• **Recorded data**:
###

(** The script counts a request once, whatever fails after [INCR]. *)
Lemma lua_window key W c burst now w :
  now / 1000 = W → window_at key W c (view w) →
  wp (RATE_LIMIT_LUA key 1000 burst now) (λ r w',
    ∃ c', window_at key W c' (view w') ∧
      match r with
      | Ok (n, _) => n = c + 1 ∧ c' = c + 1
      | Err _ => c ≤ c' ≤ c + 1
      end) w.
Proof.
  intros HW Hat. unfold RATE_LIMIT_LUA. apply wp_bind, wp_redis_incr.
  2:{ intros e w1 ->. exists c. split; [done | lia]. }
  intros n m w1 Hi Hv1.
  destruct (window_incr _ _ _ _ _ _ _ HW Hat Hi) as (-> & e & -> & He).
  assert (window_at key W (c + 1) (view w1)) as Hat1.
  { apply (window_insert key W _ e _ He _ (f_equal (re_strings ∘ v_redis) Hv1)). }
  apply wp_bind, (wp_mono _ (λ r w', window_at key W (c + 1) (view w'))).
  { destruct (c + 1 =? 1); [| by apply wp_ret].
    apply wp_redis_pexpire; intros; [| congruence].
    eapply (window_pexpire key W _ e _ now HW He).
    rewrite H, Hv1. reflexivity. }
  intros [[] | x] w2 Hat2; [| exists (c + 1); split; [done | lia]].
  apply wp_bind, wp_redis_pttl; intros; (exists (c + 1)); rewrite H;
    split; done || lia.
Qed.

###

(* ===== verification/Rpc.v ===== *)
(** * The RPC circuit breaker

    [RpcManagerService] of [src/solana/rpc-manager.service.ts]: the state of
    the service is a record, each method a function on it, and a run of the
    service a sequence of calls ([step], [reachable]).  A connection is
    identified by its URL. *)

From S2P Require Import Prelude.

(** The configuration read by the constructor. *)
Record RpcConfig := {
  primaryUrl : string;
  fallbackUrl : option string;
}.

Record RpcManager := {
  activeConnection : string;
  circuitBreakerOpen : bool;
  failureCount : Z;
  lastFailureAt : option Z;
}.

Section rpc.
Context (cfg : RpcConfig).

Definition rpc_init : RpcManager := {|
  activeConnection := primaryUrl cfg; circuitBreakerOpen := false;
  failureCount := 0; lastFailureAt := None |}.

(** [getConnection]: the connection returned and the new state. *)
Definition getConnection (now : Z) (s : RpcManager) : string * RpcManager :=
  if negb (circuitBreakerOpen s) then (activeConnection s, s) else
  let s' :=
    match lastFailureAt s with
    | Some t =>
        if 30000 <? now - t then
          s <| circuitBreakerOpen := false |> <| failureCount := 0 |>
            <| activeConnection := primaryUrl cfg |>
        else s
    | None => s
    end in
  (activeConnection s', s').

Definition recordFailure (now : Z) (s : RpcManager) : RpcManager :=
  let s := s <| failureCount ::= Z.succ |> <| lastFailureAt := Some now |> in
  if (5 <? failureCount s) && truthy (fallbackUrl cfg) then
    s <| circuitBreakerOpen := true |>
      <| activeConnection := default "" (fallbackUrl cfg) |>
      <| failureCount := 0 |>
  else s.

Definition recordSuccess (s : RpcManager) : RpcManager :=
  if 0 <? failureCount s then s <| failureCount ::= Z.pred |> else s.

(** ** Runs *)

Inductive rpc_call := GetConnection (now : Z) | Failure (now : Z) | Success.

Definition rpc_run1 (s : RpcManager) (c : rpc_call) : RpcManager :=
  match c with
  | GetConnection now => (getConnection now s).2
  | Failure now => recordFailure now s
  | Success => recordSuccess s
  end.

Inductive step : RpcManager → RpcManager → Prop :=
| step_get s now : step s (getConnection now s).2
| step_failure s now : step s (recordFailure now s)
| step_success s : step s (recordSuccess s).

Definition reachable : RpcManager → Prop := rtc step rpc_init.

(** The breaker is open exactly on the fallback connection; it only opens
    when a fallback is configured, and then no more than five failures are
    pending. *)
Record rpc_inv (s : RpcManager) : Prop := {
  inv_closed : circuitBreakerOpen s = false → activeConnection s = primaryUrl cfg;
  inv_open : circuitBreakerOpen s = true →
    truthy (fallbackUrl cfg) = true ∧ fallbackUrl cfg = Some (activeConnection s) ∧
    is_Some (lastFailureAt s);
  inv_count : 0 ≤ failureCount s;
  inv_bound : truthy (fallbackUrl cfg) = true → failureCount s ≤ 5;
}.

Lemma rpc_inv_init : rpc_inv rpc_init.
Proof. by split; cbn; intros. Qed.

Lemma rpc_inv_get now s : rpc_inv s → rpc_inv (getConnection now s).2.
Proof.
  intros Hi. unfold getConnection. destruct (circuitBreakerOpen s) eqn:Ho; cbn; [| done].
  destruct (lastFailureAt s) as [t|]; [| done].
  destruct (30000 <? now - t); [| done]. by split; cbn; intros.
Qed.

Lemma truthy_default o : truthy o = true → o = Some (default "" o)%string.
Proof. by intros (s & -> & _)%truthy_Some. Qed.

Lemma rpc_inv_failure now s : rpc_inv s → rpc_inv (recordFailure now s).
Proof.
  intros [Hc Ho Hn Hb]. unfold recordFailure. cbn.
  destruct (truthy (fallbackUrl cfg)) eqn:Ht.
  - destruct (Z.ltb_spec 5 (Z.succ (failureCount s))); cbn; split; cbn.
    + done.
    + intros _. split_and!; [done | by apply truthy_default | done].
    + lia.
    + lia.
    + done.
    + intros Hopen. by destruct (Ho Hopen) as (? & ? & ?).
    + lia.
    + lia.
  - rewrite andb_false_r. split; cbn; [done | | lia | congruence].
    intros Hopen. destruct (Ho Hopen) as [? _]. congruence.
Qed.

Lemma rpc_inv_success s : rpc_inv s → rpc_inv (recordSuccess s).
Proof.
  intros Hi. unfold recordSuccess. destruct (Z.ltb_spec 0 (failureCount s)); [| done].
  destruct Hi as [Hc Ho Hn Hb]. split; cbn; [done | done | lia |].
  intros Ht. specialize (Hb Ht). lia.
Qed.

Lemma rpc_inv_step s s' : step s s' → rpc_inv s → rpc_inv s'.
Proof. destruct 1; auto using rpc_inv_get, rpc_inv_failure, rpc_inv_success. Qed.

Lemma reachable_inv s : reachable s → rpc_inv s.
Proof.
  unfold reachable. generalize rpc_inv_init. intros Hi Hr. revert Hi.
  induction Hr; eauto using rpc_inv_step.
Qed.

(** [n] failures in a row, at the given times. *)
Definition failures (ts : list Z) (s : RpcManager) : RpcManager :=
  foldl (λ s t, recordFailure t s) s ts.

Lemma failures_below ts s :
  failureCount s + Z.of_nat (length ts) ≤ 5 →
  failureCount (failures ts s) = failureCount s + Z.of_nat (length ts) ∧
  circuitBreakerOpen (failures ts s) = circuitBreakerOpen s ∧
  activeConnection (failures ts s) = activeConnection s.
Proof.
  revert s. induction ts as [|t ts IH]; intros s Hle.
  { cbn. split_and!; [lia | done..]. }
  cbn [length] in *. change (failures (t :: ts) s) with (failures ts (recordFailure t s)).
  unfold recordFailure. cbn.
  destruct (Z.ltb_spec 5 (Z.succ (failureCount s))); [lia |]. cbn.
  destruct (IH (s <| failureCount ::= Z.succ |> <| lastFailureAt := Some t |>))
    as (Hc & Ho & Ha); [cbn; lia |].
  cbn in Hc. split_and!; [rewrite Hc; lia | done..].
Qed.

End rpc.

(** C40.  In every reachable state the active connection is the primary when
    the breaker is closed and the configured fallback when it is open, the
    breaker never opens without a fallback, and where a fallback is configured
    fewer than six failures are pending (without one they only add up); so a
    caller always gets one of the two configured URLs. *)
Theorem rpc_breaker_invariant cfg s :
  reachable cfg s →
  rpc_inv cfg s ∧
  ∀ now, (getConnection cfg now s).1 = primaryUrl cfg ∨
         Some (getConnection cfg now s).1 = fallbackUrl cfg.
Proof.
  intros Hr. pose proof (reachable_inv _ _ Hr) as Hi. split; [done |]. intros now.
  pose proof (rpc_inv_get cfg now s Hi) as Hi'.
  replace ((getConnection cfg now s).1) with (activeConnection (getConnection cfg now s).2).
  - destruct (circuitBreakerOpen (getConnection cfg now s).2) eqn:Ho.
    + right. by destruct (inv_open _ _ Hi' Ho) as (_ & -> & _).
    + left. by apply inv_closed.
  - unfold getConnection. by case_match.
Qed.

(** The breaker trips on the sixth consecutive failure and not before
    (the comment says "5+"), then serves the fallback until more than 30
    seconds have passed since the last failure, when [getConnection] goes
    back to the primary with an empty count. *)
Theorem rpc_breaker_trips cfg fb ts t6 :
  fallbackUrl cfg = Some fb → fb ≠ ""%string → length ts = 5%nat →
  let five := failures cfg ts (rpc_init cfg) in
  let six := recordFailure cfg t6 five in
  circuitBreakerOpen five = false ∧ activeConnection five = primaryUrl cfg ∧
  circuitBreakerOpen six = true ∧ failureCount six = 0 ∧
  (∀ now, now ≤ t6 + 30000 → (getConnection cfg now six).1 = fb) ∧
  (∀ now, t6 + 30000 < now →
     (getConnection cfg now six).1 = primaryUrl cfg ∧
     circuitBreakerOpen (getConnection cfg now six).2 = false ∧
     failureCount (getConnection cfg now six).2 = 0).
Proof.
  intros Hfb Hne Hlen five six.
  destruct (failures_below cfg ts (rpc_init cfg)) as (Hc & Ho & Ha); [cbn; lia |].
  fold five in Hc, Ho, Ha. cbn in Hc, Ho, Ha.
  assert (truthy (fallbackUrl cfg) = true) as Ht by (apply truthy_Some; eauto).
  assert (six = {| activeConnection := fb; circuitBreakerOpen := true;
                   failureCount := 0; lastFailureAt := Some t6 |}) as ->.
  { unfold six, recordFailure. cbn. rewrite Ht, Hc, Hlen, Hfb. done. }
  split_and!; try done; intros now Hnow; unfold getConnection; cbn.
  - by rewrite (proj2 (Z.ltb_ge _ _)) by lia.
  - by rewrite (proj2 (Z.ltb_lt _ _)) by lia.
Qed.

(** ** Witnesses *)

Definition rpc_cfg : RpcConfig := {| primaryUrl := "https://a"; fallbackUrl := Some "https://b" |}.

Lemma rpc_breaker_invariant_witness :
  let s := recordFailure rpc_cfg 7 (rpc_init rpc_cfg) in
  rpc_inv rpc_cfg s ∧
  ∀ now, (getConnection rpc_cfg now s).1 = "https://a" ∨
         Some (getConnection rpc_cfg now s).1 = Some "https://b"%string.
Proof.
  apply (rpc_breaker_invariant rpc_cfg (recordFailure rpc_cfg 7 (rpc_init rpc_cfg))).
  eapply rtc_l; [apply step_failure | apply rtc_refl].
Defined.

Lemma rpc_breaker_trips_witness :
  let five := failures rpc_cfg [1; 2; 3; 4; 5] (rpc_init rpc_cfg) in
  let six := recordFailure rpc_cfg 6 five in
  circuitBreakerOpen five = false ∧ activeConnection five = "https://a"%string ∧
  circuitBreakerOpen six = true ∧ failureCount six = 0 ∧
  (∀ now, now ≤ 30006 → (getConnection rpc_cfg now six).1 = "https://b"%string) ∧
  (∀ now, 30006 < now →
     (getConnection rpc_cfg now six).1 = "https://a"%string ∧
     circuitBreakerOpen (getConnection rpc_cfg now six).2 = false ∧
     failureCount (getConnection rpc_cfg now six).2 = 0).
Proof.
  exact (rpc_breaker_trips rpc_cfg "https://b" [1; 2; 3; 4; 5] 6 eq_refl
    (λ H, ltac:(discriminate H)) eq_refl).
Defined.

###

• **EXERCISE AIM**: The answer is a number alone: how many lines of the data contain the string "None"?

• **EXERCISE RESPONSE**: 2